BEGIN GIVEN DATA

(* ===== verification/Fetch.v ===== *)
(** * Fetch: the network half of keyfetch.go

    URL validation, the redirect policy, the capped GET, the JWKS download and
    OpenID discovery.  package net/url parses, prints and resolves
    ([NetURL]); what the code reads of a URL are the fields of a record.  The
    network is an argument: given the requests already sent and the next URL it
    answers with a response or an error.  A computation returns, with its
    result, the URLs it sent a request to, in order.  A deadline is the number
    of requests that are answered before it passes. *)

From S2P Require Import Prelude Errors GoLib Utf8 GoStr Json StrictJson Lenient Alg Key KeySet Dates Claims CacheControl.

(** ** URLs *)

(** The fields of [url.URL]. *)
Record url := mkURL {
  Scheme : bytes;
  Opaque_ : bytes;
  User : option bytes;
  Host : bytes;
  Path : bytes;
  ForceQuery : bool;
  RawQuery : bytes;
  Fragment : bytes }.

Class NetURL := {
  url_Parse : bytes → res url;
  url_String : url → bytes;
  url_Resolve : url → bytes → res url;        (* [u.Parse(ref)] *)
  ParseIPv6 : bytes → bool }.                 (* the text is an IPv6 address, without a zone *)

Definition LastIndexByte (s : bytes) (c : byte) : option nat :=
  match IndexByte (rev s) c with Some i => Some (length s - 1 - i)%nat | None => None end.

Definition validOptionalPort (port : bytes) : bool :=
  match port with
  | [] => true
  | c :: digits => beq c ":"%byte && forallb is_digit digits
  end.

(** [u.Hostname()]. *)
Definition strip_port (host : bytes) : bytes :=
  match LastIndexByte host ":"%byte with
  | Some colon => if validOptionalPort (drop colon host) then take colon host else host
  | None => host
  end.

Definition Hostname (u : url) : bytes :=
  let host := strip_port (Host u) in
  if HasPrefix host #"[" && HasSuffix host #"]" then take (length host - 2) (drop 1 host) else host.

(** [http.removeEmptyPort], which a new request applies to its host. *)
Definition removeEmptyPort (host : bytes) : bytes :=
  match LastIndexByte host ":"%byte, LastIndexByte host "]"%byte with
  | Some i, Some j => if (j <? i)%nat then TrimSuffix host #":" else host
  | Some _, None => TrimSuffix host #":"
  | None, _ => host
  end.

Definition set_host (u : url) (host : bytes) : url :=
  mkURL (Scheme u) (Opaque_ u) (User u) host (Path u) (ForceQuery u) (RawQuery u) (Fragment u).

(** ** IP literals *)

Definition ipv4_octet (s : bytes) : bool :=
  negb (bool_decide (s = [])) && forallb is_digit s && (dec_value s <=? 255) &&
  ((len s =? 1) || negb (bool_decide (head s = Some "0"%byte))).

Definition ParseIPv4 (s : bytes) : bool :=
  let fields := Split s "."%byte in (len fields =? 4) && forallb ipv4_octet fields.

(** [net.ParseIP(s) != nil]: the first of ".", ":" and "%" tells the family. *)
Fixpoint ip_family (s : bytes) : option byte :=
  match s with
  | c :: s => if bool_decide (c ∈ [ "."%byte; ":"%byte; "%"%byte ]) then Some c else ip_family s
  | [] => None
  end.

Definition ParseIP `{NetURL} (s : bytes) : bool :=
  match ip_family s with
  | Some x2e => ParseIPv4 s
  | Some x3a => ParseIPv6 s
  | _ => false
  end.

(** ** Validation *)

Definition URLPolicy : Type := url → err_opt.

Section Policy.
Context `{NetURL, Unicode}.

(** A nil URL is [None]. *)
Definition validateHTTPSURL (u : option url) : err_opt :=
  match u with
  | Some u =>
      if negb (EqualFold (Scheme u) #"https") || bool_decide (Host u = [])
      then Some [ErrKeyFetch; ErrMalformedKey] else None
  | None => Some [ErrKeyFetch; ErrMalformedKey]
  end.

Definition policy_error (msg : string) : err_opt := Some [ErrText msg].

Definition defaultURLPolicy : URLPolicy := λ u,
  match User u with
  | Some _ => policy_error "userinfo is not allowed"
  | None =>
      let host := ToLower (TrimSuffix (Hostname u) #".") in
      if bool_decide (host = []) then policy_error "host is empty"
      else if ParseIP (TrimSuffix host #"%") || ContainsByte host "%"%byte
      then policy_error "IP-literal hosts are not allowed"
      else if bool_decide (host = #"localhost") || HasSuffix host #".localhost" ||
              HasSuffix host #".local" || HasSuffix host #".internal" ||
              HasSuffix host #".home.arpa" || negb (ContainsByte host "."%byte)
      then policy_error "local or private-looking host is not allowed"
      else None
  end.

Definition validateURL (u : url) (policy : option URLPolicy) : err_opt :=
  match validateHTTPSURL (Some u) with
  | Some err => Some err
  | None =>
      let policy := default defaultURLPolicy policy in
      match policy u with
      | Some err => Some (wrap ErrKeyFetch err)
      | None => None
      end
  end.

(** The first policy that is not nil. *)
Fixpoint selectURLPolicy (policies : list (option URLPolicy)) : URLPolicy :=
  match policies with
  | Some policy :: _ => policy
  | None :: policies => selectURLPolicy policies
  | [] => defaultURLPolicy
  end.
End Policy.

(** ** The HTTP client *)

(** What a [CheckRedirect] function returns, when not nil. *)
Inductive redirect_stop : Type :=
  | UseLastResponse
  | StopErr (e : error).

(** [http.Client]; its transport is the network argument. *)
Record Client := mkClient {
  Timeout : Z;
  CheckRedirect : option (url → list url → option redirect_stop) }.

(** [resp.Header.Get("Location")], the "Cache-Control" fields, and the body: its
    octets, and the error that ends it when it is not EOF. *)
Record response := mkResponse {
  StatusCode : Z;
  Location : bytes;
  CacheFields : list bytes;
  Body : bytes;
  BodyErr : err_opt }.

Definition network : Type := list url → url → res response.

(** The URLs requested, and the result. *)
Definition fetched (A : Type) : Type := list url * res A.

Definition no_request {A} (r : res A) : fetched A := ([], r).

Definition then_ {A B} (m : fetched A) (k : A → res B) : fetched B := (m.1, m.2 ≫= k).

Definition maxRedirects : Z := 10.
Definition defaultFetcherTimeout : Z := 30 * second.

Definition is_redirect (code : Z) : bool := bool_decide (code ∈ [301; 302; 303; 307; 308]).

Section Client.
Context `{NetURL, Unicode}.

(** [http.Client.Do] for a GET: [via] are the requests sent before [req]. *)
Fixpoint do_loop (hops : nat) (net : network) (c : Client) (via : list url) (req : url) : fetched response :=
  match hops with
  | O => ([], Err [DeadlineExceeded])
  | S hops =>
      match net via req with
      | Err e => ([req], Err e)
      | Ok resp =>
          if negb (is_redirect (StatusCode resp)) || bool_decide (Location resp = []) then ([req], Ok resp)
          else
            match url_Resolve req (Location resp) with
            | Err e => ([req], Err e)
            | Ok next =>
                match (match CheckRedirect c with
                       | Some check => check next (via ++ [req])
                       | None => if 10 <=? len (via ++ [req]) then Some (StopErr [ErrText "stopped after 10 redirects"]) else None
                       end) with
                | Some UseLastResponse => ([req], Ok resp)
                | Some (StopErr e) => ([req], Err e)
                | None => let '(sent, r) := do_loop hops net c (via ++ [req]) next in (req :: sent, r)
                end
            end
      end
  end.

Definition client_Do (hops : nat) (net : network) (c : Client) (req : url) : fetched response :=
  do_loop hops net c [] req.

(** The closure [safeHTTPClient] installs. *)
Definition safe_check (policy : URLPolicy) (next : option (url → list url → option redirect_stop))
    (u : url) (via : list url) : option redirect_stop :=
  match validateURL u (Some policy) with
  | Some err => Some (StopErr err)
  | None =>
      match next with
      | Some next => next u via
      | None => if maxRedirects <=? len via then Some (StopErr [ErrKeyFetch]) else None
      end
  end.

Definition safeHTTPClient (c : option Client) (policies : list (option URLPolicy)) : Client :=
  let out := default (mkClient defaultFetcherTimeout None) c in
  let policy := selectURLPolicy policies in
  mkClient (Timeout out) (Some (safe_check policy (CheckRedirect out))).

(** ** The capped GET *)

(** [io.ReadAll(io.LimitReader(body, n))]. *)
Definition read_limited (resp : response) (n : Z) : res bytes :=
  if n <=? 0 then Ok []
  else if n <=? len (Body resp) then Ok (take (Z.to_nat n) (Body resp))
  else match BodyErr resp with Some e => Err e | None => Ok (Body resp) end.

(** The part of [getCapped] after the request. *)
Definition read_capped (maxBytes : Z) (resp : response) : res (bytes * list bytes) :=
  if negb (StatusCode resp =? 200) then fail ErrKeyFetch
  else
    body ← map_err (wrap ErrKeyFetch) (read_limited resp (wrap64 (maxBytes + 1)));
    if maxBytes <? len body then fail ErrKeyFetch else Ok (body, CacheFields resp).

(** [http.NewRequestWithContext]: the URL is parsed again and an empty port dropped. *)
Definition new_request (u : url) : res url :=
  u ← url_Parse (url_String u); Ok (set_host u (removeEmptyPort (Host u))).

Definition getCapped (hops : nat) (net : network) (client : Client) (uri : bytes) (maxBytes : Z)
    (policies : list (option URLPolicy)) : fetched (bytes * list bytes) :=
  match url_Parse uri with
  | Err err => no_request (Err (ErrKeyFetch :: ErrMalformedKey :: err))
  | Ok u =>
      match validateURL u (Some (selectURLPolicy policies)) with
      | Some err => no_request (Err err)
      | None =>
          match map_err (wrap ErrKeyFetch) (new_request u) with
          | Err err => no_request (Err err)
          | Ok req =>
              let '(sent, r) := client_Do hops net client req in
              (sent, resp ← map_err (wrap ErrKeyFetch) r; read_capped maxBytes resp)
          end
      end
  end.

END GIVEN DATA

» BRIEF
Every line of the records above where the string "CheckRedirect" is found should be copied.

» THE COMPLETED TASK
(** What a [CheckRedirect] function returns, when not nil. *)
  CheckRedirect : option (url → list url → option redirect_stop) }.
                match (match CheckRedirect c with
  mkClient (Timeout out) (Some (safe_check policy (CheckRedirect out))).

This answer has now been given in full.